Théorie de l’esprit : qu’est-ce que c’est, comment l’évaluer et quelques activités pour l’améliorer

Vous êtes-vous déjà imaginé comment serait votre vie si vous ne pouviez pas devinez ou imaginez les intentions et les pensées des autres ? La capacité qui nous permet de prendre en compte des aspects comme celui-ci est connue comme “La théorie de l’esprit”. Cependant, il existe certains troubles dans lesquels cette capacité humaine est affectée. Que se passerait-il si vous n’étiez pas capable de supposer ou d’imaginer ce que les autres pensent ? Rocío Gracía Tribaldo, psychologue, répond à nos questions et nous recommande un test ainsi que des activités intéressantes afin de travailler notre théorie de l’esprit.

Théorie de l'esprit

Théorie de l’esprit : qu’est-ce que c’est et comment l’augmenter

 

Dans cet article nous vous expliquons qu’est-ce que la théorie de l’esprit, comment celle-ci se développe et comme elle est liée aux troubles du spectre autistique (TSA). Finalement, nous vous donnerons des outils afin de détecter les difficultés dans le développement de la théorie de l’esprit, et nous vous aiderons à travailler cette habileté chez vous.

Théorie de l’esprit : qu’est-ce que c’est et comment se développe-t-elle ?

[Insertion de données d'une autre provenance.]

(** * MAMO: queuing model, V2I transmission model, learner target sync,
      gradient reduction and environment loop

    A shallow embedding of the bespoke parts of the repository:
    - [Environments/utilities.py]: [sensingAndQueuing] and [v2iTransmission];
    - [Agents/MAD3PG/learning.py]: [D3PGLearner._replicated_step] and
      [average_gradients_across_replicas];
    - [Environments/environment_loop.py]: [EnvironmentLoop.run], with
      [Utilities/FileOperator.py]: [save_obj].

    Further parts of the same files are embedded after these: [load_obj],
    [init_file_name] and [init_policy_file_name] of [FileOperator.py];
    [EnvironmentLoop.run_episode] and [EnvironmentLoopforD4PG.run] of
    [environment_loop.py]; [get_variables],
    [get_first_available_accelerator_type] and the joint action of [_step]
    of [learning.py].

    Conventions.  Python floats are idealised: rationals [Q] in the queuing
    model (only field operations occur there), reals [R] in the transmission
    model (powers and logarithms occur there).  The code is embedded as it is
    written, with the errors that the interpreter raises on it: a [for]
    statement over an [int] raises [TypeError], an attribute that the
    instance does not have raises [AttributeError], and a call that passes a
    keyword that the callee has no parameter for raises [TypeError] before
    the body of the callee runs. *)

From Stdlib Require Import ZArith QArith Reals Lra Lia List String.
From stdpp Require Import base list.
Import ListNotations.

(** ** Exceptions and the error monad *)

(** [Exception message] is an error that the program raises itself, by a
    [raise] statement; the others are raised by the interpreter. *)
Inductive exn : Type :=
| IndexError
| ZeroDivisionError
| StopIteration
| TypeError
| AttributeError
| Exception (message : string).

Inductive result (A : Type) : Type :=
| Ok (a : A)
| Raise (e : exn).
Arguments Ok {A} a.
Arguments Raise {A} e.

Definition bind {A B : Type} (m : result A) (k : A -> result B) : result B :=
  match m with
  | Ok a => k a
  | Raise e => Raise e
  end.

Notation "'do' x <- m ; k" := (bind m (fun x => k))
  (at level 10, x name, m at level 100, k at level 200).

(** [l[i]] on a Python list or a numpy vector, for a non-negative index. *)
Definition index {A : Type} (l : list A) (i : nat) : result A :=
  match l !! i with
  | Some a => Ok a
  | None => Raise IndexError
  end.

(** [for x in xs: s = body(x, s)] *)
Fixpoint for_each {A S : Type} (xs : list A) (body : A -> S -> result S) (s : S)
  : result S :=
  match xs with
  | [] => Ok s
  | x :: xs' => do s' <- body x s ; for_each xs' body s'
  end.

(** [range(n)] *)
Definition range (n : nat) : list nat := seq 0 n.

(** [enumerate(xs)] *)
Definition enumerate {A : Type} (xs : list A) : list (nat * A) :=
  combine (seq 0 (length xs)) xs.

(** [iter(n)] on an [int]: an [int] is not iterable. *)
Definition iter_int (n : nat) : result (list nat) := Raise TypeError.

(** [for i in n: s = body(i, s)] for an [int] [n]: the [for] statement asks
    for the iterator of [n] before its first pass. *)
Definition for_each_in_int {S : Type} (n : nat) (body : nat -> S -> result S)
    (s : S) : result S :=
  do xs <- iter_int n ; for_each xs body s.

(** The parameters of a function, and those of them that have no default
    value. *)
Record signature : Type := {
  parameters : list string;
  required : list string
}.

(** Whether a call [f(k1=v1, ..., kn=vn)] binds: every keyword is a
    parameter of [f], and every parameter without default gets a value. *)
Definition binds (f : signature) (keywords : list string) : bool :=
  forallb (fun keyword => existsb (String.eqb keyword) (parameters f))
    keywords
  && forallb (fun parameter => existsb (String.eqb parameter) keywords)
       (required f).

(** The call [f(k1=v1, ..., kn=vn)], where [body] is [f] on the arguments:
    a call that does not bind raises [TypeError]. *)
Definition call {A : Type} (f : signature) (keywords : list string)
    (body : result A) : result A :=
  if binds f keywords then body else Raise TypeError.

(** ** Queuing model: [sensingAndQueuing] *)

Module Queuing.

Open Scope Q_scope.

(** A float64 result of a division of numpy floats: a finite number, or
    the non-finite value ([inf] or [nan]) of a division by zero. *)
Inductive float : Type :=
| Fin (q : Q)
| NonFinite.

Definition fdiv (a b : Q) : float :=
  if Qeq_bool b 0 then NonFinite else Fin (a / b).

(** The fields of [vehicle] and [vehicleAction] the queuing model reads. *)
Record vehicle : Type := {
  vehicle_no : Z;
  sensed_information_number : nat;
  information_canbe_sensed : list Z
}.

Record vehicleAction : Type := {
  action_time : Q;
  sensed_information : list Z;
  sensing_frequencies : list Q;
  uploading_priorities : list Q;
  transmission_power : Q
}.

(** The dictionaries appended to [action_list]. *)
Record action : Type := {
  type : Z;
  sensing_frequency : Q;
  uploading_priority : Q
}.

(** [get_sensed_information_type].  [sensed_information_number] is the
    [int] that gives [np.zeros] its shape, and the [for] statement is over
    this [int]. *)
Definition get_sensed_information_type
    (sensed_information_number : nat) (sensed_information : list Z)
    (v : vehicle) : result (list Z) :=
  let sensed_information_type := replicate sensed_information_number 0%Z in
  for_each_in_int sensed_information_number
    (fun i sensed_information_type =>
       do s <- index sensed_information i ;
       if (s =? 1)%Z
       then do t <- index (information_canbe_sensed v) i ;
            Ok (<[i := t]> sensed_information_type)
       else Ok (<[i := (-1)%Z]> sensed_information_type))
    sensed_information_type.

(** [action_list.sort(key=lambda value: value["uploading_priority"],
    reverse=True)]: Python's sort is stable, also with [reverse=True]. *)
Fixpoint insert_desc (x : action) (l : list action) : list action :=
  match l with
  | [] => [x]
  | y :: l' =>
      if Qle_bool (uploading_priority y) (uploading_priority x)
      then x :: y :: l'
      else y :: insert_desc x l'
  end.

Definition sort_desc (l : list action) : list action :=
  fold_right insert_desc [] l.

Section SensingAndQueuing.

(** [informationList.get_mean_service_time_by_vehicle_and_type] and
    [get_second_moment_service_time_by_vehicle_and_type] are not defined in
    the repository's [dataStruct.py]; they are lookups by vehicle number and
    information type. *)
Variable mean_service_time : Z -> Z -> Q.
Variable second_moment_service_time : Z -> Z -> Q.

(** The attributes that [__init__] sets on the instance and that
    [compute_queuing_times] is written against. *)
Record state : Type := {
  _vehicle_no : Z;
  _sensed_information_number : nat;
  _sensed_information : list Z;
  _sensing_frequencies : list Q;
  _uploading_priorities : list Q;
  _sensed_information_type : list Z
}.

(** [self.sensing_frequencies] and [self.uploading_priorities]: the
    instance has the attributes [_sensing_frequencies] and
    [_uploading_priorities], and none of these two names. *)
Definition self_sensing_frequencies (self : state) : result (list Q) :=
  Raise AttributeError.

Definition self_uploading_priorities (self : state) : result (list Q) :=
  Raise AttributeError.

(** The first loop of [compute_queuing_times], over the [int]
    [self._sensed_information_number]: one entry per sensed slot. *)
Definition build_action_list (self : state) : result (list action) :=
  for_each_in_int (_sensed_information_number self)
    (fun i action_list =>
       do s <- index (_sensed_information self) i ;
       if (s =? 1)%Z
       then
         do t <- index (_sensed_information_type self) i ;
         do sensing_frequencies <- self_sensing_frequencies self ;
         do f <- index sensing_frequencies i ;
         do uploading_priorities <- self_uploading_priorities self ;
         do p <- index uploading_priorities i ;
         Ok (action_list ++
             [{| type := t; sensing_frequency := f; uploading_priority := p |}])
       else Ok action_list)
    [].

(** [for i in self._sensed_information_number:
    if self._sensed_information_type[i] == data_type:
    queuing_times[i] = value] *)
Definition assign_by_type (self : state) (data_type : Z) (value : float)
    (queuing_times : list float) : result (list float) :=
  for_each_in_int (_sensed_information_number self)
    (fun i queuing_times =>
       do t <- index (_sensed_information_type self) i ;
       if (t =? data_type)%Z
       then Ok (<[i := value]> queuing_times)
       else Ok queuing_times)
    queuing_times.

(** The accumulation loop [for i in range(index)] over the higher-priority
    entries, starting from [0.0]. *)
Definition workload_before (vno : Z) (before : list action) : Q :=
  fold_left
    (fun workload a =>
       workload + sensing_frequency a * mean_service_time vno (type a))
    before 0.

Definition tau_before (vno : Z) (before : list action) : Q :=
  fold_left
    (fun tau a =>
       tau + sensing_frequency a * second_moment_service_time vno (type a))
    before 0.

(** [(1 / (1 - workload + sensing_frequency * mean_service_time)) *
     (mean_service_time + tau / (2 * (1 - workload))) - mean_service_time] *)
Definition queuing_time_expr
    (workload tau sensing_frequency mean_service_time : Q) : float :=
  match fdiv 1 (1 - workload + sensing_frequency * mean_service_time),
        fdiv tau (2 * (1 - workload)) with
  | Fin a, Fin b => Fin (a * (mean_service_time + b) - mean_service_time)
  | _, _ => NonFinite
  end.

Le concept de la théorie de l’esprit fut utilisé pour la première fois par Premack et Woodruff en 1978 pour expliquer le comportement d’un chimpanzé en réalisant une série d’expériences dans lesquelles on lui présente différentes situations problématiques avec chaque fois deux solutions alternatives (une correcte et une incorrecte). Finalement, la conclusion de ces expériences fut que le chimpanzé est capable de résoudre des situations problématiques car il est capable d’identifier le problème ainsi que le désir des chercheurs qu’il le résolve, c’est à dire que le chimpanzé est capable d’attribuer un état mental, ou un désir, aux chercheurs. Afin de décrire cela, ils ont utilisé le concept de la théorie de l’esprit :

“En disant qu’un sujet possède une théorie de l’esprit, nous voulons dire que le sujet est capable d’attribuer des états mentaux à lui-même et aux autres… Un système d’inférences de ce type est considéré, dans un sens strict, une théorie : premièrement parce que de tels états ne sont pas directement observables, et deuxièmement parce que le système peut être utilisé pour faire des prédictions d’une manière spécifique du comportement d’un autre organisme (…)” Premack et Woodfruff, 1978 (p. 515-526).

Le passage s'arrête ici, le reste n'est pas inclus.